Bug 1292613

Summary: Race condition between NetworkManager and anaconda on IPv6-only hosts
Product: Red Hat Enterprise Linux 7 Reporter: Bryan Wann <bwann>
Component: anacondaAssignee: Jiri Konecny <jkonecny>
Status: CLOSED ERRATA QA Contact: Release Test Team <release-test-team-automation>
Severity: unspecified Docs Contact:
Priority: unspecified    
Version: 7.1CC: bwann, josef, mbanas, mikolaj
Target Milestone: rcKeywords: OtherQA
Target Release: ---Flags: bwann: needinfo-
Hardware: Unspecified   
OS: Unspecified   
Whiteboard:
Fixed In Version: anaconda-21.48.22.63-1 Doc Type: Bug Fix
Doc Text:
Story Points: ---
Clone Of: Environment:
Last Closed: 2016-11-03 23:20:56 UTC Type: Bug
Regression: --- Mount Type: ---
Documentation: --- CRM:
Verified Versions: Category: ---
oVirt Team: --- RHEL 7.3 requirements from Atomic Host:
Cloudforms Team: --- Target Upstream Version:
Embargoed:
Attachments:
Description Flags
Anaconda .treeinfo retry patch
none
Log output after patch applied none

Description Bryan Wann 2015-12-17 22:39:27 UTC
Created attachment 1106893 [details]
Anaconda .treeinfo retry patch

Description of problem:
During non-interactive kickstart installation on a IPv6-only host, package source+selection fails in Anaconda due to race condition with NetworkManager bringing up the NIC and learning a v6 gateway via router solicitation.

In our network we rely on learning the v6 default gateway from layer3 rack switches via ICMP6 router solicitation/router advertisements. For installing hosts we assign a static IPv6 addresses (for DNS mapping) and disable SLAAC.

Anaconda starts, which then starts NetworkManager. Anaconda immediately tries to fetch treeinfo from defined repos. However, NetworkManager has not yet finished bringing up the NIC to a CONNECTED_GLOBAL state. Thus anaconda's treeinfo download fails with a "Network is unreachable" error, removes the repo(s) from consideration. 

Anaconda fails 1-2 seconds before NetworkManager has finished and has installed a v6 default gateway.

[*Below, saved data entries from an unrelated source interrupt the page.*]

Lemma datastore_action_effect te ds action r :
  effect (in_world (edits ds (about r ds action)))
    (datastore_action (W:=W) zstd_NewReader Unmarshal_manifest Unmarshal_stats NewTags PutObjectTagging_nil Marshal_raw
       cfg backups_class ticks te ds action r).
Proof.
  destruct (get_actions_effect ds r te) as (G1 & G2 & G3 & G4 & G5 & G6 & G7).
  destruct (put_actions_effect ds r) as [P1 P2].
  pose proof (upload_log_effect ds r) as P3. pose proof (snapshot_delete_effect ds r) as P4.
  pose proof (λ m : io (hstate admin W) unit, in_world_mono keeps_all (edits ds (about r ds action)) m
    (edits_keeps_all ds (about r ds action))) as Hro.
  apply Hro in G1, G2, G3, G4, G5, G6, G7.
  assert (∀ p, HasPrefix action p = true → (HasPrefix "protected" p || HasPrefix p "protected") = false →
    (HasPrefix "snapshots" p || HasPrefix p "snapshots") = false → about r ds action = requested (Query r) ds) as Hq.
  { intros p ???. unfold about. by erewrite by_form_not. }
  assert (∀ p, HasPrefix action p = true → p = "protected" ∨ p = "snapshots" →
    about r ds action = requested (FormValue r) ds) as Hf.
  { intros p ??. unfold about. by erewrite by_form_yes. }
  assert (effect (in_world (edits ds (about r ds action))) (sync (W:=W) ds)).
  { apply on_invalidations_effect; [typeclasses eauto|]. intros i. apply effect_edits, syncing_effect. }
  assert (effect (in_world (edits ds (about r ds action))) (not_implemented (W:=W))) by (unfold not_implemented; solve_effect).
  assert (effect (in_world (edits ds (about r ds action))) (namespaces (W:=W) r)) by (unfold namespaces; solve_effect).
  unfold datastore_action. cbv zeta. apply effect_bind; [typeclasses eauto|done|]. intros [].
  repeat (apply effect_bind; [typeclasses eauto| |intros []]); apply when_effect;
    intros Hw; try done; apply andb_true_iff in Hw as [Hw _].
  - by rewrite (Hq _ Hw).
  - by rewrite (Hf _ Hw) by auto.
  - by rewrite (Hq _ Hw).
  - by rewrite (Hf _ Hw) by auto.
Qed.
(** A deletion is nothing but itself, after the look at the token. *)
Lemma datastore_action_delete te ds action r h :
  HasPrefix action "snapshots" = true → Method r = "DELETE" →
  datastore_action zstd_NewReader Unmarshal_manifest Unmarshal_stats NewTags PutObjectTagging_nil Marshal_raw
    cfg backups_class ticks te ds action r h = (_ ← sync ds; snapshot_delete ds r) h.
Proof.
  intros Ha Hm. unfold datastore_action. cbv zeta. apply io_bind_ext. intros [] h1.
  assert (∀ p, HasPrefix "snapshots" p || HasPrefix p "snapshots" = false → HasPrefix action p = false) as Hp.
  { intros p Hp. apply not_true_iff_false. intros Hq. pose proof (HasPrefix_same _ _ _ Ha Hq). congruence. }
  assert (∀ p, HasPrefix p "snapshots" = false → bool_decide (action = p) = false) as He.
  { intros p Hn. apply bool_decide_eq_false_2. intros ->. congruence. }
  rewrite Hm, (Hp "notes"), (Hp "files"), (Hp "protected"), (Hp "namespace"), (Hp "groups"), (Hp "upload-backup-log"),
    (He "gc"), (He "prune"), (He "s3stats"), (He "status"), Ha by reflexivity. cbn [andb orb when bool_decide].
  rewrite (bool_decide_eq_false_2 ("DELETE" = "GET")) by done. rewrite (bool_decide_eq_true_2 ("DELETE" = "DELETE")) by done.
  cbv [when mbind io_bind mret io_ret andb].
  by destruct (snapshot_delete ds r h1) as [[[]| |] ?].
Qed.
Lemma sync_run ds h u h' : sync (W:=W) ds h = (Ok u, h') → keeps_all (h_world h) (h_world h') ∧ h_rw h' = h_rw h.
Proof.
  unfold sync, on_invalidations. intros Hr. apply io_bind_Ok_inv in Hr as (s & h1 & [= <- <-] & Hr).
  apply io_bind_Ok_inv in Hr as (i & h1 & Hp & [= _ <-]). apply world_inv in Hp as (w & Hp & ->).
  apply syncing_effect in Hp. done.
Qed.
Lemma datastore_request_effect te r ds action :
  admin_path r = Some (ds, action) →
  effect (in_world (edits ds (about r ds action)))
    (datastore_request (W:=W) zstd_NewReader Unmarshal_manifest Unmarshal_stats NewTags PutObjectTagging_nil Marshal_raw
       cfg backups_class ticks te r).
Proof. intros Hp. unfold datastore_request. rewrite Hp. apply datastore_action_effect. Qed.

Lemma datastores_effect te r : effect (in_world keeps_all) (datastores (W:=W) te r).
Proof.
  unfold datastores, when. destruct (_ && _); [|solve_effect].
  apply effect_bind; [typeclasses eauto|solve_effect|]. intros s.
  apply effect_bind; [typeclasses eauto|solve_effect|]. intros client. cbv zeta.
  apply effect_bind; [typeclasses eauto| |intros [[buckets b]|e]; solve_effect].
  apply effect_try. intros h x h'.
  destruct (Get_with _ _ _ _ _ h) as [[x0 c] h0] eqn:E. intros [= <- <-].
  apply (Get_with_inv _ _ (in_world keeps_all)) in E as [HR _]; [exact HR| |solve_effect].
  intros h1 now h2. destruct (time_Now (h_world h1)) as [n w] eqn:En. intros [= <- <-]. by apply time_Now_effect in En.
Qed.
Lemma login_keeps r : effect (in_world keeps_all) (login (W:=W) Unmarshal_login ParseForm r).
Proof.
  assert (∀ n, st_effect keeps_all (RandStringBytes (W:=W) n)) as Hr.
  { intros n w s w' (_ & _ & Hk)%RandStringBytes_spec. exact Hk. }
  unfold login, read_login, new_entry, connect, has_connection, new_client, file_connection, take_connection, try_client,
    drop_connection, keep_buckets, issue_ticket, answer_ticket, refuse_login. cbv zeta. solve_effect.
Qed.
Lemma on_api_effect {A} R (m : io (hstate api W) A) : effect (in_world R) m → effect (in_world R) (on_api m).
Proof.
  intros Hm h x h'. unfold on_api. destruct (m _) as [x0 h0] eqn:E. intros [= <- <-]. by apply Hm in E.
Qed.

(** ** Notes *)

Context (NewTags_same : ∀ t t', NewTags t = Some t' → t' = t).
(** A tag request has to carry the tags. *)
Context (PutObjectTagging_nil_refused : ∀ b k w, fst (PutObjectTagging_nil b k w) ≠ Ok tt).

Lemma publish_run ds h u h' :
  publish ds h = (Ok u, h') → keeps_all (h_world h) (h_world h') ∧ h_rw h' = h_rw h ∧ ad_api (h_sess h') = ad_api (h_sess h).
Proof.
  unfold publish, on_invalidations. intros Hr. apply io_bind_Ok_inv in Hr as (s & h1 & [= <- <-] & Hr).
  apply io_bind_Ok_inv in Hr as (i & h1 & Hp & [= <- <-]). apply world_inv in Hp as (w & Hp & ->).
  apply publishing_effect in Hp. done.
Qed.
Lemma put_tags_done ds key t w w' :
  put_tags PutObjectTagging_nil ds key (NewTags t) w = (Ok tt, w') →
  keeps (λ b k, b ≠ ds ∨ k ≠ key) w w' ∧
  ∃ x y, contents w ds !! key = Some x ∧ contents w' ds !! key = Some y ∧
    o_data y = o_data x ∧ o_meta y = o_meta x ∧ o_tags y = t.
Proof.
  destruct (NewTags t) as [t'|] eqn:Ht; cbn; [|intros Hn; by apply (f_equal fst), PutObjectTagging_nil_refused in Hn].
  apply NewTags_same in Ht as ->. intros Hp. split; [by eapply PutObjectTagging_effect|].
  by apply PutObjectTagging_done in Hp.
Qed.
(** The session changes in two ways: a writer is replaced by one that has noted
    no more sizes than the invariant allows, or the known sizes grow. *)
Definition sizes_ok (ds : string) (s : Server) (w : W) (wr : Writer) : Prop :=
  ∀ d n, DynamicChunkSizes wr !! d = Some n → chunk_stored w ds d ∨ is_Some (KnownChunksSizes s !! d).
Lemma session_ok_writers ds sn w0 s w wid wr cur :
  session_ok ds sn w0 s w → sizes_ok ds s w wr → session_ok ds sn w0 (set_Writers (<[wid := wr]> (Writers s)) cur s) w.
Proof.
  intros [H1 H2 H3 H4] Hwr. split; [done..|]. cbn. intros wid' wr' d n Hw Hd.
  apply lookup_insert_Some in Hw as [[<- <-]|[_ Hw]]; [by eapply Hwr|by eapply H4].
Qed.
Lemma session_ok_writer ds sn w0 s w wid wr :
  session_ok ds sn w0 s w → Writers s !! wid = Some wr → sizes_ok ds s w wr.
Proof. intros [_ _ _ H4] Hw d n Hd. by eapply H4. Qed.
Lemma session_ok_known ds sn w0 s w m :
  session_ok ds sn w0 s w → session_ok ds sn w0 (set_KnownChunksSizes (m ∪ KnownChunksSizes s) s) w.
Proof.
  intros [H1 H2 H3 H4]. split; [done..|]. cbn. intros wid wr d n Hw Hd.
  destruct (H4 _ _ _ _ Hw Hd) as [|[x Hx]]; [by left|right]. rewrite lookup_union_is_Some. eauto.
Qed.
(** The invariant may be taken from any later moment on. *)
Lemma session_ok_now ds sn w0 s w : session_ok ds sn w0 s w → session_ok ds sn w s w.
Proof. intros [H1 H2 _ H4]. split; [done|done|by apply keeps_all_moves|done]. Qed.
Lemma session_ok_finished ds sn w0 s w b : session_ok ds sn w0 s w → session_ok ds sn w0 (set_Finished b s) w.
Proof. by intros [H1 H2 H3 H4]. Qed.
End invariant.

#[export] Hint Resolve session_ok_stable : go_stable.
Ltac runs_halt m ::= lazymatch m with writer _ => fail | _ => idtac end.
#[export] Hint Resolve effect_moves st_effect_moves : go_runs.

(** ** Reading keeps whatever reading the store keeps *)

Section reading.
Context {W : Type} `{!ObjectStore W, !Platform W, !StoreView W, !FileView W}.
Context `{!ObjectStoreLaws W, !PlatformLaws W}.
Context (J : Server → W → Prop) (J_reads : stable J keeps_all).
#[local] Abbreviation keeps_J m := (∀ rw s w, J s w → runs J m (mkH rw s w) (λ _ _, True)).

Lemma serve_ok b key : keeps_J (serve (W:=W) b key).
Proof. intros rw s w HJ. unfold serve, opened, send_object, copy_body. runs_go. Qed.
Lemma download_ok r : keeps_J (download (W:=W) r).
Proof. intros rw s w HJ. unfold download. runs_go; try by apply serve_ok. Qed.
Lemma chunk_download_ok r : keeps_J (chunk_download (W:=W) r).
Proof. intros rw s w HJ. unfold chunk_download. runs_go; try by apply serve_ok. Qed.
Lemma latest_ok s1 : keeps_J (latest (W:=W) s1).
Proof. intros rw s w HJ. unfold latest. runs_go. apply GetLatestSnapshot_effect. Qed.
Lemma previous_backup_time_ok r : keeps_J (previous_backup_time (W:=W) r).
Proof.
  intros rw s w HJ. unfold previous_backup_time. runs_go.
  eapply runs_keeps; [apply latest_ok|done|]. intros. runs_go.
Qed.
Lemma speedtest_ok r : keeps_J (speedtest (W:=W) r).
Proof. intros rw s w HJ. unfold speedtest. runs_go. Qed.

(** The request for the previous index also learns the sizes of its chunks. *)
Context (J_known : ∀ s w m, J s w → J (set_KnownChunksSizes (m ∪ KnownChunksSizes s) s) w).
Lemma load_sizes_ok U b key : keeps_J (load_sizes (W:=W) U b key).
Proof. intros rw s w HJ. unfold load_sizes. runs_go. apply runs_set_session; [by apply J_known|done]. Qed.
Lemma previous_ok U r : keeps_J (previous (W:=W) U r).
Proof.
  intros rw s w HJ. unfold previous. runs_go.
  eapply runs_keeps; [apply latest_ok|done|]. intros. unfold opened, send_object, copy_body. runs_go.
  eapply runs_keeps; [apply load_sizes_ok|done|]. intros. runs_go.
Qed.
End reading.

Section handlers_ok.
Context {W : Type} `{!ObjectStore W, !Platform W, !StoreView W, !FileView W}.
Context `{!ObjectStoreLaws W, !PlatformLaws W}.
Context (others : string → string → Prop) (ds : string) (sn : Snapshot) (w0 : W).
#[local] Abbreviation J := (session_ok others ds sn w0).
#[local] Abbreviation session_moves := (session_moves others).
Implicit Types (s : Server) (w : W).

#[local] Abbreviation keeps_J m := (∀ rw s w, J s w → runs J m (mkH rw s w) (λ _ _, True)).

Lemma own_key k : session_key ds sn ds (S3Prefix sn +:+ "/" +:+ k).
Proof. split; [done|]. left. rewrite <-(string_app_assoc _ "/"). apply HasPrefix_app. Qed.

(** *** Reading *)

Lemma J_reads : stable J keeps_all.
Proof. intros s w w' HJ Hk. eapply session_ok_stable; [done|]. by apply keeps_all_moves. Qed.
Lemma J_known s w m : J s w → J (set_KnownChunksSizes (m ∪ KnownChunksSizes s) s) w.
Proof. apply session_ok_known. Qed.

(** *** Writers *)

Lemma open_writer_ok wr : DynamicChunkSizes wr = ∅ → keeps_J (open_writer (W:=W) wr).
Proof.
  intros Hwr rw s w HJ. unfold open_writer. runs_go.
  apply runs_bind, runs_set_session; [|cbn [h_rw h_sess h_world]].
  - apply session_ok_writers; [done|]. intros d n. by rewrite Hwr, lookup_empty.
  - assert (J (set_Writers (<[i32 (CurWriter s + 1):=wr]> (Writers s)) (i32 (CurWriter s + 1)) s) w).
    { apply session_ok_writers; [done|]. intros d n. by rewrite Hwr, lookup_empty. }
    runs_go.
Qed.
Lemma fixed_index_ok r : keeps_J (fixed_index (W:=W) r).
Proof. intros rw s w HJ. unfold fixed_index. runs_go. by apply open_writer_ok. Qed.
Lemma dynamic_index_ok r : keeps_J (dynamic_index (W:=W) r).
Proof. intros rw s w HJ. unfold dynamic_index. runs_go. by apply open_writer_ok. Qed.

Version-Release number of selected component (if applicable):
anaconda 19.31.123-1
NetworkManager 1.0.0-14.git20150121.b4ea599c.el7


How reproducible:
Very reproducible, virtually all v6-only kickstart installations

Steps to Reproduce:
1. Build a kickstart configuration with v6-only base/repo urls, and v6-only network configuration:
  url --url http://[2401:db00:11:df:face:b00c:0:134]/yum/centos/7.x/os/x86_64
  network --noipv4 --hostname=aux1.prn1.facebook.com --bootproto=static --ipv6=2401:db00:19:5a:face:0:31:0 --device=eth0 --nameserver=2401:db00:f0:a53::,2401:db00:f0:b53::

2. Kickstart the host on an IPv6-only network (e.g. via iPXE or UEFI), specifying options for a static v6 address, disabling SLAAC, and specifying no gateway on the kernel/dracut command-line:

  ip=[2401:db00:11:815a:face:0:31:0]:::64:::none noipv4

3. Watch /tmp/packaging.log vs /tmp/syslog for NetworkManager progress on the host being installed

Actual results:
Anaconda starts, fails to fetch repo tree data, considers the repos unusable. On console this results in:

3) [!] Software selection (Installation source not set up)
4) [!] Installation source (Error setting up software source)


Expected results:
No software selection/source errors, anaconda finishes the installation.


Additional info:
I've been able to fix this problem by adding a retry mechanism to the .treeinfo download function in pyanaconda/packaging/__init__.py.  This is attached as fb-anaconda-package-treeinfo.patch.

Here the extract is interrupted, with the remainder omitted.